Work order — Extract from the entries below, exactly as given, only the lines from the line containing "- rewrite lookup_delete_ne by done. auto." to the line containing "recorded, and an", both lines included.

Task inputs —
+ + + + + + +

(** C8 (amended): the round trip through the cell editor gives back null
    for null; for a string it gives back the string unless the string is
    empty or, in any casing, the word null, in which case it gives null;
    for a number it gives back the number exactly when its edit text is a
    valid float literal, that is when [parseFloat] does not answer NaN. *)
Theorem editText_roundtrip :
  fromEditText (toEditText (@VNull num)) VNull = VNull
  ∧ (∀ s : string,
       fromEditText (toEditText (@VStr num s)) (VStr s)
       = if decide (s = "" ∨ toLowerCase s = "null") then VNull else VStr s)
  ∧ (∀ n : num,
       fromEditText (toEditText (VNum n)) (VNum n) = VNum n
       ↔ num_isNaN (parseFloat (toEditText (VNum n))) = false).
Proof.
  split; [done|]. split.
  - intros s. unfold fromEditText. simpl toEditText.
    rewrite editNull_decide. case_bool_decide.
    + by rewrite decide_True.
    + by rewrite decide_False.
  - intros n. simpl. rewrite fromEditText_number_text, or_zero_NaN_only.
    destruct (num_isNaN n) eqn:Hn.
    + rewrite (parseFloat_toString_NaN n Hn). split; [|done].
      intros [= <-]. by rewrite num_zero_not_NaN in Hn.
    + rewrite (parseFloat_toString n Hn), Hn. done.
Qed.
End codec_facts.

(** ** Changeset store *)

Section changeset_facts.
Context `{JsNumber num}.
Implicit Types cs : gmap nat (RowChange num).

(** The cell changes of a fresh or once-edited row after one more edit of
    the same column. *)
Lemma cellChanges_fresh (name : string) (idx : nat) (old new : CellValue num) :
  dropReverted idx (upsertCell name idx old new [])
  = if decide (new = old) then [] else [mkCellChange idx name old new].
Proof.
  unfold upsertCell, dropReverted, findCell. simpl.
  rewrite filter_cons, filter_nil. simpl.
  destruct (decide (new = old)) as [->|Hne].
  - rewrite decide_False; [done|]. intros Hn. by apply Hn.
  - rewrite decide_True; [done|]. by intros [_ ?].
Qed.

Lemma cellChanges_again (name : string) (old new : CellValue num)
    (e : CellChange num) :
  dropReverted (columnIndex e) (upsertCell name (columnIndex e) old new [e])
  = if decide (new = oldValue e) then [] else [withNewValue new e].
Proof.
  unfold upsertCell, dropReverted, findCell. simpl.
  rewrite decide_True by done. simpl.
  rewrite filter_cons, filter_nil. simpl.
  destruct (decide (new = oldValue e)) as [->|Hne].
  - rewrite decide_False; [done|]. intros Hn. by apply Hn.
  - rewrite decide_True; [done|]. by intros [_ ?].
Qed.

(** [updateCell] touches the entry of its own row only. *)
Lemma updateCell_other_row (r r' : nat) (name : string) (idx : nat)
    (old new : CellValue num) cs :
  r ≠ r' → updateCell r name idx old new cs !! r' = cs !! r'.
Proof.
  intros Hne. unfold updateCell.
  destruct (cs !! r) as [[values|cc|]|] eqn:Hr; try done.
  - by rewrite lookup_insert_ne.
  - destruct (dropReverted _ _);
      [by rewrite lookup_delete_ne|by rewrite lookup_insert_ne].
  - destruct (dropReverted _ _);
      [by rewrite lookup_delete_ne|by rewrite lookup_insert_ne].
Qed.

Lemma updateCell_one_cell (r : nat) (name : string) (idx : nat)
    (old new : CellValue num) cs :
  editedOnlyAt r idx cs →
  updateCell r name idx old new cs !! r
  = if decide (new = recordedOldValue r idx old cs) then None
    else Some (Update
           [mkCellChange idx
              (match cs !! r with
               | Some (Update [e]) => columnName e
               | _ => name
               end)
              (recordedOldValue r idx old cs) new]).
Proof.
  unfold updateCell, recordedOldValue.
  intros [Hr|(e & Hr & <-)]; rewrite Hr.
  - rewrite cellChanges_fresh. destruct (decide (new = old)).
    + apply lookup_delete_eq.
    + by rewrite lookup_insert_eq.
  - rewrite cellChanges_again. unfold findCell. simpl.
    destruct (decide (columnIndex e = columnIndex e)); [simpl|done].
    destruct (decide (new = oldValue e)).
    + apply lookup_delete_eq.
    + by rewrite lookup_insert_eq.
Qed.

Lemma updateCell_editedOnlyAt (r : nat) (name : string) (idx : nat)
    (old new : CellValue num) cs :
  editedOnlyAt r idx cs → editedOnlyAt r idx (updateCell r name idx old new cs).
Proof.
  intros Hcs. unfold editedOnlyAt at 1.
  rewrite (updateCell_one_cell _ _ _ _ _ _ Hcs).
  destruct (decide _); [by left|right]. eauto.
Qed.

Lemma updateCellMany_editedOnlyAt (r idx : nat)
    (calls : list (string * CellValue num * CellValue num)) cs :
  editedOnlyAt r idx cs → editedOnlyAt r idx (updateCellMany r idx calls cs).
Proof.
  unfold updateCellMany. revert cs.
  induction calls as [|call calls IH]; intros cs Hcs; simpl; [done|].
  by apply IH, updateCell_editedOnlyAt.
Qed.

Lemma updateCellMany_other_row (r r' idx : nat)
    (calls : list (string * CellValue num * CellValue num)) cs :
  r ≠ r' → updateCellMany r idx calls cs !! r' = cs !! r'.
Proof.
  intros Hne. unfold updateCellMany. revert cs.
  induction calls as [|call calls IH]; intros cs; simpl; [done|].
  by rewrite IH, updateCell_other_row.
Qed.

(** C2 (amended): on a row that is neither inserted nor deleted and has
    no change in another column, any run of [updateCell] calls on one cell whose last
    call brings back the recorded old value leaves the changeset without
    an entry for the row; the other rows are as before the run, and
    [hasChanges] is false when no other row has a change. *)
Theorem updateCell_coalesces_to_empty (r idx : nat)
    (calls : list (string * CellValue num * CellValue num))
    (name : string) (old new : CellValue num) cs :
  editedOnlyAt r idx cs →
  new = recordedOldValue r idx old (updateCellMany r idx calls cs) →
  getRowState r (updateCell r name idx old new (updateCellMany r idx calls cs))
  = None
  ∧ updateCell r name idx old new (updateCellMany r idx calls cs)
    = delete r cs
  ∧ ((∀ r', r' ≠ r → cs !! r' = None) →
     hasChanges (updateCell r name idx old new (updateCellMany r idx calls cs))
     = false).
Proof.
  intros Hr Hnew.
  assert (updateCell r name idx old new (updateCellMany r idx calls cs) !! r
          = None) as Hgone.
  { rewrite updateCell_one_cell by (by apply updateCellMany_editedOnlyAt).
    by rewrite decide_True. }
  assert (updateCell r name idx old new (updateCellMany r idx calls cs)
          = delete r cs) as Hsame.
  { apply map_eq. intros r'. destruct (decide (r = r')) as [<-|Hne].
    - by rewrite Hgone, lookup_delete_eq.
    - rewrite updateCell_other_row, updateCellMany_other_row by done.
      by rewrite lookup_delete_ne. }
  split; [done|]. split; [done|].
  intros Hothers. rewrite Hsame. unfold hasChanges.
  rewrite bool_decide_eq_true_2; [done|].
  apply map_eq. intros r'. rewrite lookup_empty.
  destruct (decide (r' = r)) as [->|Hne].
  - apply lookup_delete_eq.
  - rewrite lookup_delete_ne by done. auto.
Qed.

(** C3: [insertRow] followed by [deleteRow] on the same index leaves no
    entry for the row: the pending insert is removed, no [Delete] is
    recorded, and an empty changeset is empty again. *)
Theorem insertRow_deleteRow_cancel (r : nat) (values : list (CellValue num)) cs :
  getRowState r (deleteRow r (insertRow r values cs)) = None
  ∧ deleteRow r (insertRow r values cs) = delete r cs
  ∧ deleteRow r (insertRow r values ∅) = ∅.
Proof.
  assert (∀ cs', deleteRow r (insertRow r values cs') = delete r cs') as Hdel.
  { intros cs'. unfold deleteRow, insertRow.
    rewrite lookup_insert_eq. by rewrite delete_insert_eq. }
  rewrite !Hdel. split; [apply lookup_delete_eq|]. split; [done|].
  apply delete_empty.
Qed.
End changeset_facts.

(** ** Statement synthesizer *)

Global Instance byRowIndex_total {A : Type} : Total (@byRowIndex A).
Proof. intros a b. unfold byRowIndex. lia. Qed.

Global Instance byRowIndex_trans {A : Type} : Transitive (@byRowIndex A).
Proof. intros a b c. unfold byRowIndex. lia. Qed.

(** Rows in weak ascending order with pairwise distinct indices are in
    strict ascending order. *)
Lemma StronglySorted_strict {A : Type} (l : list (nat * A)) :
  StronglySorted byRowIndex l → NoDup l.*1 →
  StronglySorted (λ a b, a.1 < b.1) l.
Proof.
  induction 1 as [|a l Hl IH Ha]; intros Hnd; [constructor|].
  rewrite fmap_cons in Hnd. apply NoDup_cons in Hnd as [Hnotin Hnd].
  constructor; [by apply IH|].
  apply Forall_forall. intros b Hb.
  rewrite Forall_forall in Ha. specialize (Ha b Hb). unfold byRowIndex in Ha.
  destruct (decide (a.1 = b.1)) as [Heq|Hne]; [|lia].
  exfalso. apply Hnotin. rewrite Heq. apply list_elem_of_fmap. eauto.
Qed.

Section synthesizer_facts.
Context `{JsNumber num}.
Implicit Types cs : gmap nat (RowChange num).

Lemma entriesAscending_Permutation cs : entriesAscending cs ≡ₚ map_to_list cs.
Proof. apply merge_sort_Permutation. Qed.

Lemma entriesAscending_strict cs :
  StronglySorted (λ a b, a.1 < b.1) (entriesAscending cs).
Proof.
  apply StronglySorted_strict.
  - apply StronglySorted_merge_sort; apply _.
  - rewrite entriesAscending_Permutation. apply NoDup_fst_map_to_list.
Qed.

Lemma entriesAscending_singleton (r : nat) (change : RowChange num) :
  entriesAscending {[r := change]} = [(r, change)].
Proof. unfold entriesAscending. by rewrite map_to_list_singleton. Qed.

Lemma generateSQL_entry (data : list (list (CellValue num))) cs
    (tableName : string) (columnNames : list string)
    (primaryKeyColumn : option string) (r : nat) (change : RowChange num) :
  cs !! r = Some change →
  statementOf tableName columnNames primaryKeyColumn
    (default [] (data !! r)) change
  ∈ generateSQL data cs tableName columnNames primaryKeyColumn.
Proof.
  intros Hr. unfold generateSQL. apply list_elem_of_fmap.
  exists (r, change). split; [done|].
  rewrite entriesAscending_Permutation. by apply elem_of_map_to_list.
Qed.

+ + + + + + +

Solution to this task —
  - rewrite lookup_delete_ne by done. auto.
Qed.

(** C3: [insertRow] followed by [deleteRow] on the same index leaves no
    entry for the row: the pending insert is removed, no [Delete] is
    recorded, and an empty changeset is empty again. *)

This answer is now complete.